Dia seis de abril de 1944, quinta feira santa, nesse dia minha querida mãezinha deixou este mundo. Enquanto eu e meu irmão Luiz estávamos na matinê do Cine Paroquial aquí no Ipiranga assistindo ao filme "Vida, Paixão e Morte de Nosso Senhor Jesus Cristo" minha mãe Dina fazia um bolo para a festa de aniversário do garoto Américo, filho de Dona Rosa, que seria festejado no domingo de Páscoa.
Ela trabalhava na casa dessa senhora na parte da tarde para ajudar nas despezas da casa, por volta das 16h mamãe sofreu um colapso cardíaco fulminante e não houve tempo siquer para um atendimento médico.
Ao sairmos do cinema lá estava na porta nos esperando o Miguel, filho de uma senhora espanhola que morava nos fundos de nossa casa na Rua Agostinho Gomes, número 2197 (a casa ainda está lá), esse rapaz nos conduziu para a casa de minha avó Maria e lá tivemos a dolorosa notícia.

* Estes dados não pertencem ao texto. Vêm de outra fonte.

(* ===== verification/ApplyPatch.v ===== *)
(** * Applying a patch to files: [apply-patch/src/lib.rs]

    [apply_hunks_to_files] runs the hunks of a patch against a file system and
    keeps a delta of what it committed; [apply_hunks] and [apply_patch] wrap it
    with parsing and output.  The code is written in a small monad of its own:
    a state (the world and the delta, which the source mutates through a
    reference), errors ([anyhow::Error], raised by [?]) and [None] for a panic.

    The theorems are stated over the texts of the files (a [view]): a patch
    that succeeds has the effect of [patch_effect], the pure reading of its
    hunks; and the delta, also of a patch that fails half-way, can be replayed
    from the state before and reverted from the state after, unless the code
    marked it as not exact.  The first is about file systems without links, the
    second also about files that are links, for which the code marks its deltas. *)

From S2P Require Import Prelude PatchParser Replacements AbsolutePath FileSystem.

(** ** Data *)

Inductive AppliedPatchFileChange : Type :=
| AddedFile (content : str) (overwritten_content : option str)
| DeletedFile (content : str)
| UpdatedFile (move_path : option path) (old_content : str)
    (overwritten_move_content : option str) (new_content : str).

Record AppliedPatchChange : Type := mkChange {
  change_path : path;
  change : AppliedPatchFileChange;
}.

Record AppliedPatchDelta : Type := mkDelta {
  changes : list AppliedPatchChange;
  exact : bool;
}.

Definition delta_empty : AppliedPatchDelta := mkDelta [] true.

(** [AppliedPatchDelta::append] *)
Definition delta_append (d other : AppliedPatchDelta) : AppliedPatchDelta :=
  mkDelta (changes d ++ changes other) (exact d && exact other).

Record AffectedPaths : Type := mkAffected {
  added : list str;
  modified : list str;
  deleted : list str;
}.

Record ApplyPatchFailure : Type := mkFailure {
  failure_error : ApplyPatchError;
  failure_delta : AppliedPatchDelta;
}.

Definition without_delta (e : ApplyPatchError) : ApplyPatchFailure := mkFailure e delta_empty.

(** ** Errors

    An [anyhow::Error]: an [io::Error], a message, an [ApplyPatchError], or one
    of them under a context. *)
Inductive anyhow_Error : Type :=
| AnyIo (e : io_Error)
| AnyMsg (message : str)
| AnyPatch (e : ApplyPatchError)
| AnyContext (context : str) (e : anyhow_Error).

Definition show_ParseError (e : ParseError) : str :=
  match e with
  | InvalidPatchError message => lit "invalid patch: " ++ message
  | InvalidHunkError message line_number =>
      lit "invalid hunk at line " ++ show_nat line_number ++ lit ", " ++ message
  end.

Definition show_ApplyPatchError (e : ApplyPatchError) : str :=
  match e with
  | ApplyParseError e => show_ParseError e
  | ApplyIoError e => context e ++ lit ": " ++ text (source e)
  | ComputeReplacements message => message
  | ImplicitInvocation =>
      lit "patch detected without explicit call to apply_patch. Rerun as ["
      ++ [34%N] ++ lit "apply_patch" ++ [34%N] ++ lit ", " ++ [34%N] ++ lit "<patch>" ++ [34%N] ++ lit "]"
  end.

(** [to_string] shows the outermost context; [downcast_ref::<io::Error>] looks
    through the contexts. *)
Definition show_anyhow (e : anyhow_Error) : str :=
  match e with
  | AnyIo e => text e
  | AnyMsg message => message
  | AnyPatch e => show_ApplyPatchError e
  | AnyContext context _ => context
  end.
Fixpoint downcast_io (e : anyhow_Error) : option io_Error :=
  match e with
  | AnyIo e => Some e
  | AnyContext _ e => downcast_io e
  | AnyMsg _ | AnyPatch _ => None
  end.

(** [ApplyPatchError::from(io::Error)] *)
Definition from_io (e : io_Error) : ApplyPatchError :=
  ApplyIoError (mkIoError (lit "I/O error") e).

(** ** The monad *)

Record st (W : Type) : Type := mkSt { world : W; delta : AppliedPatchDelta }.
Arguments mkSt {W} world delta.
Arguments world {W} s.
Arguments delta {W} s.

Definition M (W A : Type) : Type := st W -> option (result anyhow_Error A * st W).
#[export] Instance M_ret W : MRet (M W) := fun _ a s => Some (Ok a, s).
#[export] Instance M_bind W : MBind (M W) := fun _ _ f m s =>
  match m s with
  | Some (Ok a, s') => f a s'
  | Some (Err e, s') => Some (Err e, s')
  | None => None
  end.

Section apply.
Context {W : Type} `{ExecutorFileSystem W}.
(** [dirs::home_dir()] *)
Context (home : option path).

(** [?] *)
Definition try_ {A} (r : result anyhow_Error A) : M W A := fun s => Some (r, s).
Definition with_context {A} (ctx : str) (r : result io_Error A) : result anyhow_Error A :=
  map_err (fun e => AnyContext ctx (AnyIo e)) r.

(** A computation that may panic. *)
Definition or_panic {A} (r : option (result anyhow_Error A)) : M W A := fun s =>
  match r with Some r => Some (r, s) | None => None end.

(** Calls of the file system. *)
Definition fs_read (p : path) : M W (result io_Error str) := fun s =>
  Some (Ok (read_file_text (world s) p), s).
Definition fs_metadata (p : path) : M W (result io_Error FileMetadata) := fun s =>
  Some (Ok (get_metadata (world s) p), s).
Definition fs_write (p : path) (contents : str) : M W (result io_Error unit) := fun s =>
  let '(r, w) := write_file (world s) p contents in Some (Ok r, mkSt w (delta s)).
Definition fs_create_directory (p : path) (o : CreateDirectoryOptions) : M W (result io_Error unit) :=
  fun s => let '(r, w) := create_directory (world s) p o in Some (Ok r, mkSt w (delta s)).
Definition fs_remove (p : path) (o : RemoveOptions) : M W (result io_Error unit) := fun s =>
  let '(r, w) := remove (world s) p o in Some (Ok r, mkSt w (delta s)).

Nesta semana o dia cai na sexta feira por ser ano bissexto. Dina partiu muito cedo, aos 29 anos mas tenho certeza que de lá onde ela estiver estará nos vigiando e apesar do longo tempo decorrido de seu passamento ainda ouço o teu chamado:
– "Nelinho, está na hora da escola"
– "Nelinho, vá se lavar que o papai vai chegar"
– "Nelinho, olha o teu irmão enquanto eu vou a venda".
Que pena mãe! Quando a gente se machucava você assoprava a ferida dizendo palavras de carinho e a dor passava. Seria bom se você estivesse aquí para assoprar as feridas que a vida às vezes nos causa em nossos corações, que Deus a tenha em seu reino pois você bem que merece.